## PROBLEM TO WORK ON
In how many lines of the records does "then" appear? Answer with one number.

[Collected data entries]
================
Section Log.
Context {A : Type} `{Dtype A} {Y : Type}.
Implicit Types (a : @fit_generator_args A Y) (e : Z).

Lemma filter_none {T : Type} (p : T -> bool) (l : list T) :
  (forall x, In x l -> p x = false) -> filter p l = [].
Proof.
  induction l as [|x l IH]; intros Hp; [reflexivity|].
  simpl. rewrite (Hp x (or_introl eq_refl)). apply IH.
  intros y Hy. apply Hp. now right.
Qed.

Lemma filter_all {T : Type} (p : T -> bool) (l : list T) :
  (forall x, In x l -> p x = true) -> filter p l = l.
Proof.
  induction l as [|x l IH]; intros Hp; [reflexivity|].
  simpl. rewrite (Hp x (or_introl eq_refl)). f_equal. apply IH.
  intros y Hy. apply Hp. now right.
Qed.

(** The batches of one epoch, seen from epoch [e]. *)
Lemma batches_of_run_epoch a e e' :
  length (filter (is_batch_of e) (run_epoch a e')) =
  if (e =? e')%Z then Z.to_nat (steps_per_epoch a) else 0%nat.
Proof.
  unfold run_epoch. rewrite !filter_app, !length_app.
  rewrite (filter_none (is_batch_of e)
             (map (fun schedule => SetLearningRate e' (schedule e')) _)).
  2:{ intros x Hx. apply in_map_iff in Hx. now destruct Hx as [s [<- _]]. }
  simpl. rewrite Nat.add_0_r.
  destruct (e =? e')%Z eqn:E.
  - rewrite filter_all.
    + now rewrite length_map, range_length.
    + intros x Hx. apply in_map_iff in Hx. destruct Hx as [s [<- _]].
      exact E.
  - rewrite filter_none; [reflexivity|].
    intros x Hx. apply in_map_iff in Hx. destruct Hx as [s [<- _]].
    exact E.
Qed.

Lemma batches_of_epochs a e (l : list Z) :
  NoDup l ->
  length (filter (is_batch_of e) (flat_map (run_epoch a) l)) =
  if in_dec Z.eq_dec e l then Z.to_nat (steps_per_epoch a) else 0%nat.
Proof.
  induction 1 as [|e' l Hnotin Hnd IH]; [reflexivity|].
  cbn [flat_map]. rewrite filter_app, length_app, batches_of_run_epoch, IH.
  destruct (Z.eqb_spec e e') as [-> | Hne].
  - destruct (in_dec Z.eq_dec e' l) as [Hin | _]; [contradiction|].
    destruct (in_dec Z.eq_dec e' (e' :: l)) as [_ | Hn].
    + lia.
    + exfalso. apply Hn. now left.
  - destruct (in_dec Z.eq_dec e l) as [Hin | Hn];
      destruct (in_dec Z.eq_dec e (e' :: l)) as [Hin' | Hn'];
      try reflexivity.
    + exfalso. apply Hn'. now right.
    + exfalso. destruct Hin' as [E | Hin']; [now apply Hne | now apply Hn].
Qed.

(** Every epoch within the budget trains on [steps_per_epoch] batches. *)
Lemma batches_per_epoch a e :
  (0 <= e < fit_epochs a)%Z ->
  length (filter (is_batch_of e) (fit_generator a)) =
  Z.to_nat (steps_per_epoch a).
Proof.
  intros He. unfold fit_generator.
  rewrite batches_of_epochs by apply range_NoDup.
  destruct (in_dec Z.eq_dec e (range (fit_epochs a))) as [_ | Hn].
  - reflexivity.
  - exfalso. apply Hn. now apply in_range.
Qed.

(** Where each logged event comes from. *)
Lemma in_fit_generator a (ev : event) :
  In ev (fit_generator a) ->
  exists e, (0 <= e < fit_epochs a)%Z /\
    ((exists s, In s (callbacks a) /\ ev = SetLearningRate e (s e))
     \/ (exists step, (0 <= step < steps_per_epoch a)%Z
                      /\ ev = TrainOnBatch e step (generator a))
     \/ ev = Evaluate e (validation_data a)).
Proof.
  unfold fit_generator. rewrite in_flat_map.
  intros [e [He Hin]]. exists e. split; [now apply in_range|].
  unfold run_epoch in Hin. rewrite !in_app_iff, !in_map_iff in Hin.
  destruct Hin as [[s [<- Hs]] | [[step [<- Hs]] | [<- | []]]].
  - left. now exists s.
  - right. left. exists step. split; [now apply in_range | reflexivity].
  - right. now right.
Qed.

Lemma evaluations_of_epochs a (l : list Z) :
  length (filter is_evaluate (flat_map (run_epoch a) l)) = length l.
Proof.
  induction l as [|e l IH]; [reflexivity|].
  cbn [flat_map]. rewrite filter_app, length_app, IH.
  unfold run_epoch. rewrite !filter_app, !length_app.
  rewrite (filter_none is_evaluate (map (fun schedule => _) _)).
  2:{ intros x Hx. apply in_map_iff in Hx. now destruct Hx as [s [<- _]]. }
  rewrite (filter_none is_evaluate (map (fun step => _) _)).
  2:{ intros x Hx. apply in_map_iff in Hx. now destruct Hx as [s [<- _]]. }
  reflexivity.
Qed.

Lemma run_epoch_last a e :
  last (run_epoch a e) (Evaluate e (validation_data a))
  = Evaluate e (validation_data a).
Proof.
  unfold run_epoch. rewrite app_assoc. apply last_last.
Qed.

(** The fields of the notebook's call. *)
Lemma fit_call_fields (raw_x_train raw_x_test : ndarray4 A) (y_train y_test : Y) :
  fit_call raw_x_train raw_x_test y_train y_test =
  {| generator :=
       {| datagen := train_datagen;
          flow_x := fst (normalize raw_x_train raw_x_test);
          flow_y := y_train; flow_batch_size := batch_size |};
     steps_per_epoch := len raw_x_train / batch_size;
     fit_epochs := epochs;
     validation_data := (snd (normalize raw_x_train raw_x_test), y_test);
     callbacks := [reduce_lr] |}.
Proof.
  unfold fit_call, normalize, len, div_scalar, sub_scalar, map4. cbn [fst snd].
  now rewrite !length_map.
Qed.

End Log.

End TrainingFacts.

(** ** Elementwise structure of [normalize] *)

Module NumPyFacts.
Import NumPy.

Section Elementwise.
Context {A : Type} `{Dtype A}.
Implicit Types (t : ndarray4 A) (ix : index4).

Lemma item_map4 (f : A -> A) t ix :
  item (map4 f t) ix = option_map f (item t ix).
Proof.
  destruct ix as [[[i j] k] c]. unfold item, map4.
  rewrite nth_error_map. destruct (nth_error t i) as [ti|]; [|reflexivity].
  cbn [option_map]. rewrite nth_error_map.
  destruct (nth_error ti j) as [tij|]; [|reflexivity].
  cbn [option_map]. rewrite nth_error_map.
  destruct (nth_error tij k) as [tijk|]; [|reflexivity].
  cbn [option_map]. apply nth_error_map.
Qed.

Lemma map4_map4 (f g : A -> A) t :
  map4 g (map4 f t) = map4 (fun x => g (f x)) t.
Proof.
  unfold map4. rewrite map_map.
  apply map_ext; intros ti. rewrite map_map.
  apply map_ext; intros tij. rewrite map_map.
  apply map_ext; intros tijk. apply map_map.
Qed.

(** The two broadcast passes of [normalize] amount to one map. *)
Lemma normalize_map4 (X_train X_test : ndarray4 A) :
  normalize X_train X_test
  = (map4 (standardize (fitted_statistics X_train)) X_train,
     map4 (standardize (fitted_statistics X_train)) X_test).
Proof.
  unfold normalize, div_scalar, sub_scalar. now rewrite !map4_map4.
Qed.

(** Every indexed element is one of the elements that are reduced. *)
Lemma item_in_ravel t ix (x : A) : item t ix = Some x -> In x (ravel t).
Proof.
  destruct ix as [[[i j] k] c]. unfold item, ravel.
  destruct (nth_error t i) as [ti|] eqn:Ei; [|discriminate].
  destruct (nth_error ti j) as [tij|] eqn:Ej; [|discriminate].
  destruct (nth_error tij k) as [tijk|] eqn:Ek; [|discriminate].
  intros Ec.
  apply in_concat. exists tijk. split; [|eapply nth_error_In; eassumption].
  apply in_concat. exists tij. split; [|eapply nth_error_In; eassumption].
  apply in_concat. exists ti. split; eapply nth_error_In; eassumption.
Qed.

End Elementwise.

(** The number of reduced elements of an array of a given shape. *)
Lemma length_concat_uniform {T : Type} (n : nat) (ls : list (list T)) :
  Forall (fun l => length l = n) ls ->
  length (List.concat ls) = (length ls * n)%nat.
Proof.
  induction 1 as [|l ls Hl _ IH]; [reflexivity|].
  cbn [List.concat length]. rewrite length_app, IH, Hl. lia.
Qed.

Lemma Forall_concat {T : Type} (P : T -> Prop) (ls : list (list T)) :
  Forall (Forall P) ls -> Forall P (List.concat ls).
Proof.
  induction 1 as [|l ls Hl _ IH]; [constructor|].
  cbn [List.concat]. apply Forall_app. now split.
Qed.

Lemma size_of_shape {A : Type} (t : ndarray4 A) (n h w c : nat) :
  length t = n ->
  Forall (fun ti => length ti = h) t ->
  Forall (Forall (fun tij => length tij = w)) t ->
  Forall (Forall (Forall (fun px => length px = c))) t ->
  length (List.concat (List.concat (List.concat t))) = (n * h * w * c)%nat.
Proof.
  intros Hn Hh Hw Hc.
  rewrite (length_concat_uniform c).
  2:{ apply Forall_concat, Forall_concat, Hc. }
  rewrite (length_concat_uniform w) by apply Forall_concat, Hw.
  rewrite (length_concat_uniform h) by exact Hh.
  now rewrite Hn.
Qed.

Lemma two_channels_statistics :
  fitted_statistics two_channels = (1, 1)%R.
Proof.
  unfold fitted_statistics, np_std, np_mean, np_sum, size, sub_scalar,
    two_channels.
  cbn. f_equal; [lra|].
  replace ((0 + (0 - (0 + 0 + 2) / (1 + 1)) * (0 - (0 + 0 + 2) / (1 + 1))
            + (2 - (0 + 0 + 2) / (1 + 1)) * (2 - (0 + 0 + 2) / (1 + 1)))
           / (1 + 1))%R with 1%R by lra.
  apply sqrt_1.
Qed.

Lemma two_channels_channel_statistics :
  channel_statistics two_channels 0 = (0, 0)%R /\
  channel_statistics two_channels 1 = (2, 0)%R.
Proof.
  unfold channel_statistics, fitted_statistics, np_std, np_mean, np_sum,
    size, sub_scalar, two_channels.
  cbn. split; f_equal; try lra.
  - replace ((0 + (0 - (0 + 0) / 1) * (0 - (0 + 0) / 1)) / 1)%R with 0%R by lra.
    apply sqrt_0.
  - replace ((0 + (2 - (0 + 2) / 1) * (2 - (0 + 2) / 1)) / 1)%R with 0%R by lra.
    apply sqrt_0.
Qed.

(** [normalize] run on binary64 data. *)
Example normalize_f64 :
  normalize two_channels_f64 (one_pixel_f64 1)
  = ([[[[-0.99999990000000993; 0.99999990000000993]]]]%float,
     [[[[0; 0]]]]%float)
  /\ fitted_statistics [[[[0; 2]]]; [[[4; 6]]]]%float
     = (3, 2.2360679774997898)%float.
Proof. split; vm_compute; reflexivity. Qed.

End NumPyFacts.

(** ** The draws of [train_datagen] *)

Module AugmentationFacts.
Import Augmentation.

(** With the notebook's arguments, one image costs four draws. *)
Lemma random_transform_train_datagen (rows cols : Q) (tape : nat -> Q) (n : nat) :
  random_transform train_datagen rows cols tape n
  = ({| theta := - (15) + (15 - - (15)) * tape n;
        tx := (- (1 # 10) + ((1 # 10) - - (1 # 10)) * tape (S n)) * rows;
        ty := (- (1 # 10) + ((1 # 10) - - (1 # 10)) * tape (S (S n))) * cols;
        shear := 0; zx := 1; zy := 1; channel_shift := None;
        flip_horizontal := negb (Qle_bool (1 # 2) (tape (S (S (S n)))));
        flip_vertical := false |},
     S (S (S (S n)))).
Proof. reflexivity. Qed.

Lemma scaled_draw_bounds (r u : Q) :
  0 <= r -> 0 <= u -> u < 1 ->
  - r <= - r + (r - - r) * u /\ - r + (r - - r) * u <= r.
Proof.
  intros Hr Hu0 Hu1.
  assert (Hru : 0 <= r * u) by now apply Qmult_le_0_compat.
  assert (Hru' : r * u <= r).
  { setoid_replace r with (r * 1) at 2 by ring.
    rewrite !(Qmult_comm r).
    apply Qmult_le_compat_r; [now apply Qlt_le_weak | exact Hr]. }
  split; Lqa.lra.
Qed.

Lemma flip_iff (u : Q) : negb (Qle_bool (1 # 2) u) = true <-> u < 1 # 2.
Proof.
  rewrite negb_true_iff. split.
  - intros E. apply Qnot_le_lt. intros Hle.
    apply Qle_bool_iff in Hle. congruence.
  - intros Hlt. destruct (Qle_bool (1 # 2) u) eqn:E; [|reflexivity].
    apply Qle_bool_iff in E. exfalso. now apply (Qlt_not_le _ _ Hlt).
Qed.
================
## OUTPUT
2